Saved entries

(* ===== verification/StrInt.v ===== *)
(** * [str(n)] by well-founded recursion, and the fuel of [py_str_Z]

    [py_str_Z] (in [LineParser]), which models [f"{stress_percent}"] on
    line 129, produces the digits of [n] with a recursion bounded by the
    fuel [Pos.size_nat n].  Here the same digit loop is written without
    fuel, by well-founded recursion on [n] with Equations ([dec_digits]),
    which is the reference: [py_str_Z] equals it on every integer
    ([py_str_Z_ref_eq]), and any fuel at least [Pos.size_nat n] gives the
    same string ([digits_of_pos_fuel_enough]), so the fuel never runs out
    before the last digit. *)

From Equations Require Import Equations.
From Stdlib Require Import ZArith Ascii String Lia.
From S2P Require Import LineParser.
Local Open Scope string_scope.
Local Open Scope Z_scope.

(** The decimal digits of [n > 0] in front of [acc]: the last digit is
    [n mod 10], the others are those of [n / 10]. *)
Equations? dec_digits (n : Z) (acc : string) : string by wf (Z.to_nat n) lt :=
dec_digits n acc with Z_lt_dec n 10 := {
  | left _ => String (digit_char (n mod 10)) acc;
  | right _ => dec_digits (n / 10) (String (digit_char (n mod 10)) acc) }.
Proof.
  apply Z2Nat.inj_lt; [apply Z.div_pos; lia|lia|apply Z.div_lt; lia].
Qed.

(** [str(n)], the reference. *)
Definition py_str_Z_ref (n : Z) : string :=
  match n with
  | Z0 => "0"
  | Zpos _ => dec_digits n ""
  | Zneg p => String "-" (dec_digits (Zpos p) "")
  end.

(** Fuel that covers the digits of [n] gives the reference's digits. *)
Lemma digits_of_pos_dec fuel n acc :
  0 < n < 10 ^ Z.of_nat fuel -> digits_of_pos fuel n acc = dec_digits n acc.
Proof.
  revert fuel. funelim (dec_digits n acc); intros fuel Hn.
  - destruct fuel as [|f]; [cbn in Hn; lia|].
    cbn [digits_of_pos]. destruct (Z.ltb_spec n 10); [reflexivity|lia].
  - destruct fuel as [|f]; [cbn in Hn; lia|].
    cbn [digits_of_pos]. destruct (Z.ltb_spec n 10); [lia|].
    apply H. rewrite Nat2Z.inj_succ, Z.pow_succ_r in Hn by lia.
    split; [apply Z.div_str_pos; lia|apply Z.div_lt_upper_bound; lia].
Qed.

Lemma pow10_mono (f g : nat) : (f <= g)%nat -> 10 ^ Z.of_nat f <= 10 ^ Z.of_nat g.
Proof. intros H. apply Z.pow_le_mono_r; lia. Qed.

(** [py_str_Z], the fuelled model of [str(n)], is the reference
    printer [py_str_Z_ref] on every integer: the sign, then the digits
    of [|n|] most significant first, with no leading zero. *)
Lemma py_str_Z_ref_eq (n : Z) : py_str_Z n = py_str_Z_ref n.
Proof.
  destruct n as [|p|p]; [reflexivity| |]; unfold py_str_Z, py_str_Z_ref; [|f_equal];
    apply digits_of_pos_dec; split; [lia|apply pos_lt_pow10_size|lia|apply pos_lt_pow10_size].
Qed.

(** The fuel [Pos.size_nat p] of [py_str_Z] is enough: the digit loop
    reaches its last digit before the fuel runs out, so any larger fuel
    produces the same string. *)
Lemma digits_of_pos_fuel_enough (p : positive) (fuel : nat) acc :
  (Pos.size_nat p <= fuel)%nat ->
  digits_of_pos fuel (Zpos p) acc = digits_of_pos (Pos.size_nat p) (Zpos p) acc.
Proof.
  intros Hf. pose proof (pos_lt_pow10_size p) as Hp.
  rewrite !digits_of_pos_dec; [reflexivity| |]; split; try lia.
  eapply Z.lt_le_trans; [exact Hp|apply pow10_mono, Hf].
Qed.

Definition nonempty_samples (k : string) (s : polygraph F) : Prop :=
  exists vals, dict_lookup (baseline s) k = Some (BSamples vals) /\ vals <> [].

Lemma append_sample_nonempty x data k : preserves (nonempty_samples x) (append_sample data k).
Proof.
  intros s (vals & Hl & Hvals). unfold nonempty_samples.
  destruct (String.eqb_spec k x) as [<-|Hne].
  - rewrite append_sample_run. cbv zeta. rewrite (dict_mem_some _ _ _ Hl), (dict_get_some _ _ _ Hl).
    destruct (dict_get data k) as [v|e]; cbn [fst]; [|eauto].
    rewrite lookup_set_baseline_entry, String.eqb_refl.
    exists (vals ++ [v])%list. split; [reflexivity|]. destruct vals; discriminate.
  - rewrite append_sample_other by exact Hne. eauto.
Qed.

Lemma append_sample_fills data k (s s' : polygraph F) :
  append_sample data k s = (s', Ok tt) -> nonempty_samples k s'.
Proof.
  rewrite append_sample_run. cbv zeta.
  destruct (dict_get _ k) as [[vals|avg sd]|e]; [|discriminate|discriminate].
  destruct (dict_get data k) as [v|e]; [|discriminate]. intros H. inversion H; subst.
  unfold nonempty_samples. rewrite lookup_set_baseline_entry, String.eqb_refl.
  exists (vals ++ [v])%list. split; [reflexivity|]. destruct vals; discriminate.
Qed.

Lemma append_sample_reads data k (s s' : polygraph F) :
  append_sample data k s = (s', Ok tt) -> exists v, dict_lookup data k = Some v.
Proof.
  rewrite append_sample_run. cbv zeta.
  destruct (dict_get _ k) as [[vals|avg sd]|e]; [|discriminate|discriminate].
  unfold dict_get at 1. destruct (dict_lookup data k) as [v|]; [eauto|discriminate].
Qed.

Lemma append_loop_keys_ok data (s : polygraph F) :
  keys_ok s -> keys_ok (fst (py_for channels (append_sample data) s)).
Proof. apply preserves_for. intros k Hk. apply append_sample_keys_ok. exact Hk. Qed.

(** What the append loop leaves for finalisation: a non-empty sample
    list under every key. *)
Lemma append_loop_nonempty data (s s1 : polygraph F) :
  keys_ok s ->
  py_for channels (append_sample data) s = (s1, Ok tt) ->
  forall k, In k (dict_keys (baseline s1)) -> nonempty_samples k s1.
Proof.
  intros Hk Hrun k Hin.
  pose proof (append_loop_keys_ok data s Hk) as [_ Hincl]. rewrite Hrun in Hincl.
  refine (py_for_ok_each nonempty_samples channels (append_sample data) _ _ s s1 Hrun k
            (Hincl k Hin)).
  - intros x s0 s2 _. apply append_sample_fills.
  - intros x y _ _. apply append_sample_nonempty.
Qed.

(** C9: The fallback [vals = [0]] for an empty sample list (lines 35-36) is
    dead code: when the append loop of a calibrating [update] completes,
    every list in [self.baseline] is non-empty, and finalisation runs only
    after that loop completed. *)
Theorem append_loop_fills_every_key data (s s1 : polygraph F) :
  keys_ok s ->
  py_for channels (append_sample data) s = (s1, Ok tt) ->
  forall k, In k (dict_keys (baseline s1)) ->
  exists vals, dict_lookup (baseline s1) k = Some (BSamples vals) /\ vals <> [].
Proof. exact (append_loop_nonempty data s s1). Qed.
(** Lines 115-118: the dict [data] with ['maybe_lying'] set; an existing
    ['maybe_lying'] key of the line keeps its position. *)
Definition payload_of (data : dict rawval) (score : option F) : dict (pyval F) :=
  dict_set (map (fun kv => (fst kv, pyval_of_raw (snd kv))) data) "maybe_lying"
    (match score with
     | Some x => VFloat (py_round1 x)
     | None => VNone
     end).

(** Line 128: [serial.Serial(ESP32_PORT, ESP32_BAUD, timeout=1)]. *)
Definition esp_open (tk : tick F) : PyM state unit :=
  if tk_esp_open tk then out (EspOpen ESP32_PORT ESP32_BAUD) else raise OSError.

(** Line 129: [esp.write(...)]. *)
Definition esp_write (tk : tick F) (bytes : string) : PyM state unit :=
  if tk_esp_write tk then out (EspWrite bytes) else raise OSError.

(** Lines 126-132: the [with] block and the report inside their own
    [try]; the handler prints the exception. *)
Definition relay (tk : tick F) (stress : Z) : PyM state unit :=
  py_try (esp_open tk ;; py_finally (esp_write tk (esp_payload stress)) (out EspClose) ;;
          out (Print (sent_text stress)))
         (fun e => out (PrintErr esp_error_text e)).

(** Lines 124-133. *)
Definition maybe_relay (tk : tick F) (score : option F) : PyM state unit :=
  match score with
  | None => ret tt
  | Some sc =>
      st <- get ;;
      if float_gt_int (fl_sub (tk_check tk) (last_sent_time st)) relay_cooldown then
        stress <- lift (py_int_of_float sc) ;;
        relay tk stress ;;
        modify (set_last_sent (tk_sent tk))
      else ret tt
  end.

(** Lines 107-133, the body of the [try]; [continue] is [ret tt]. *)
Definition iteration_body (tk : tick F) : PyM state unit :=
  line <- readline tk ;;
  if String.eqb line "" then ret tt
  else match parse_line line with
       | None | Some [] => ret tt
       | Some data =>
           score <- poly_update (tk_now tk) data ;;
           out (SensorData (payload_of data score)) ;;
           maybe_relay tk score
       end.

(** Lines 106-137: [except Exception as e: print(...); continue]. *)
Definition iteration (tk : tick F) : PyM state unit :=
  py_try (iteration_body tk) (fun e => out (PrintErr loop_error_text e)).

(** The [while True] loop over the iterations of a finite input. *)
Definition serial_loop (ticks : list (tick F)) : PyM state unit :=
  py_for ticks iteration.

(** Lines 102-103: [poly = Polygraph(calibration_time=15)], [last_sent_time = 0]
    (the int 0 is converted exactly in [time.time() - last_sent_time]). *)
Definition init_ingest : state :=
  mkIngest (init session_calibration_time) (fl_of_Z 0) [].
Lemma country_failure_returns_nothing_witness :
  result_of (generate_dataset (api := offline_api (Ok carina_frame) [])
               plain_repr pdrf_config "/tmp/TestPdrf" carina_layer) = Ok None
  /\ trace_of (generate_dataset (api := offline_api (Ok carina_frame) [])
                 plain_repr pdrf_config "/tmp/TestPdrf" carina_layer) =
     [EvReadFile (read_file_source plain_repr carina_layer);
      EvLogError "Couldn't find country PHL, skipping"]
  /\ existsb creates_output
       (trace_of (generate_dataset (api := offline_api (Ok carina_frame) [])
                    plain_repr pdrf_config "/tmp/TestPdrf" carina_layer)) = false.
Proof.
  apply (country_failure_returns_nothing (api := offline_api (Ok carina_frame) [])
           plain_repr pdrf_config "/tmp/TestPdrf" carina_layer
           "tc-carina-ps-response" carina_frame
           (mk_hdx_dataset "tc-carina-ps-response"
              "Philippines: TC_CARINA_PS_Response"
              (Some (min_date carina_layer, max_date carina_layer)) [] [] [])
           (mk_hdx_dataset "tc-carina-ps-response"
              "Philippines: TC_CARINA_PS_Response"
              (Some (min_date carina_layer, max_date carina_layer))
              (tags pdrf_config) [] [])
           "Country: PHL - cannot find iso3 code!");
    reflexivity.
Defined.

(** C9: the records handed to the CSV resource are those of the frame as
    read, with [lon] and [lat] added: the frame returned by
    [drop(...).fillna("")] is not used.  The frame still has its [geometry]
    and [ObjectID_1] columns, and for a well-formed frame the headers are
    all its columns, the records carry its cells as they are (missing
    values included) and differ from the records of the dropped and filled
    frame. *)
Theorem csv_records_use_unmodified_frame
    {Dataset : Type} {api : Collaborators Dataset}
    (repr : json -> string) (config : configuration) (tempdir : string)
    (layer_info : descriptor) (headers : list string) (recs : list record)
    (dir filename : string) (resourcedata : list (string * json)) :
  In (EvGenerateResource headers recs dir filename resourcedata)
     (trace_of (generate_dataset repr config tempdir layer_info)) ->
  exists gdf xs ys dropped,
    read_file (read_file_source repr layer_info) = Ok gdf
    /\ geometry_x gdf = Ok xs
    /\ geometry_y (set_column gdf "lon" xs) = Ok ys
    /\ drop (csv_frame gdf xs ys) ["geometry"; "ObjectID_1"] = Ok dropped
    /\ recs = to_dict_records (csv_frame gdf xs ys)
    /\ has_column (csv_frame gdf xs ys) "geometry" = true
    /\ has_column (csv_frame gdf xs ys) "ObjectID_1" = true
    /\ (wf_frame gdf = true ->
        headers = columns (csv_frame gdf xs ys)
        /\ map (map snd) recs = rows (csv_frame gdf xs ys)
        /\ recs <> to_dict_records (fillna dropped (CText ""))).
Proof.
  intros Hev.
  destruct (generate_resource_event repr Dataset config tempdir layer_info
              headers recs dir filename resourcedata Hev)
    as (gdf & first & rest & Hread & Hcsv & Hrecs & Hheaders).
  destruct (csv_records_inv gdf recs Hcsv) as (xs & ys & dropped & Hx & Hy & Hdrop & Hto).
  exists gdf, xs, ys, dropped.
  pose proof (drop_columns _ _ _ Hdrop) as Hcols.
  destruct (Hcols "geometry") as [Hg Hg']; [simpl; auto |].
  destruct (Hcols "ObjectID_1") as [Ho Ho']; [simpl; auto |].
  repeat split; try assumption; try (apply has_column_in; assumption).
  - pose proof (csv_frame_wf gdf xs ys H Hx Hy) as Hwf2.
    destruct (to_dict_records_wf _ Hwf2) as [_ Hkeys].
    rewrite Hheaders. apply Hkeys. rewrite <- Hto, Hrecs. left. reflexivity.
  - pose proof (csv_frame_wf gdf xs ys H Hx Hy) as Hwf2.
    destruct (to_dict_records_wf _ Hwf2) as [Hcells _].
    now rewrite Hto.
  - pose proof (csv_frame_wf gdf xs ys H Hx Hy) as Hwf2.
    destruct (to_dict_records_wf _ Hwf2) as [_ Hkeys].
    intros Heq.
    assert (Hfirst : In first recs) by (rewrite Hrecs; left; reflexivity).
    assert (Hk : map fst first = columns (csv_frame gdf xs ys)).
    { apply Hkeys. now rewrite <- Hto. }
    apply Hg'.
    apply (to_dict_records_keys (fillna dropped (CText "")) first "geometry").
    + now rewrite <- Heq.
    + now rewrite Hk.
Qed.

▶ _DIRECTIONS FOR THIS TASK_: Once the line with "carina_layer) = Ok None" is found in the records above, print exactly that line and every line after it through the line with "read, with [lon]".

▶ _RESULT FOR THIS EXERCISE_:
               plain_repr pdrf_config "/tmp/TestPdrf" carina_layer) = Ok None
  /\ trace_of (generate_dataset (api := offline_api (Ok carina_frame) [])
                 plain_repr pdrf_config "/tmp/TestPdrf" carina_layer) =
     [EvReadFile (read_file_source plain_repr carina_layer);
      EvLogError "Couldn't find country PHL, skipping"]
  /\ existsb creates_output
       (trace_of (generate_dataset (api := offline_api (Ok carina_frame) [])
                    plain_repr pdrf_config "/tmp/TestPdrf" carina_layer)) = false.
Proof.
  apply (country_failure_returns_nothing (api := offline_api (Ok carina_frame) [])
           plain_repr pdrf_config "/tmp/TestPdrf" carina_layer
           "tc-carina-ps-response" carina_frame
           (mk_hdx_dataset "tc-carina-ps-response"
              "Philippines: TC_CARINA_PS_Response"
              (Some (min_date carina_layer, max_date carina_layer)) [] [] [])
           (mk_hdx_dataset "tc-carina-ps-response"
              "Philippines: TC_CARINA_PS_Response"
              (Some (min_date carina_layer, max_date carina_layer))
              (tags pdrf_config) [] [])
           "Country: PHL - cannot find iso3 code!");
    reflexivity.
Defined.

(** C9: the records handed to the CSV resource are those of the frame as
    read, with [lon] and [lat] added: the frame returned by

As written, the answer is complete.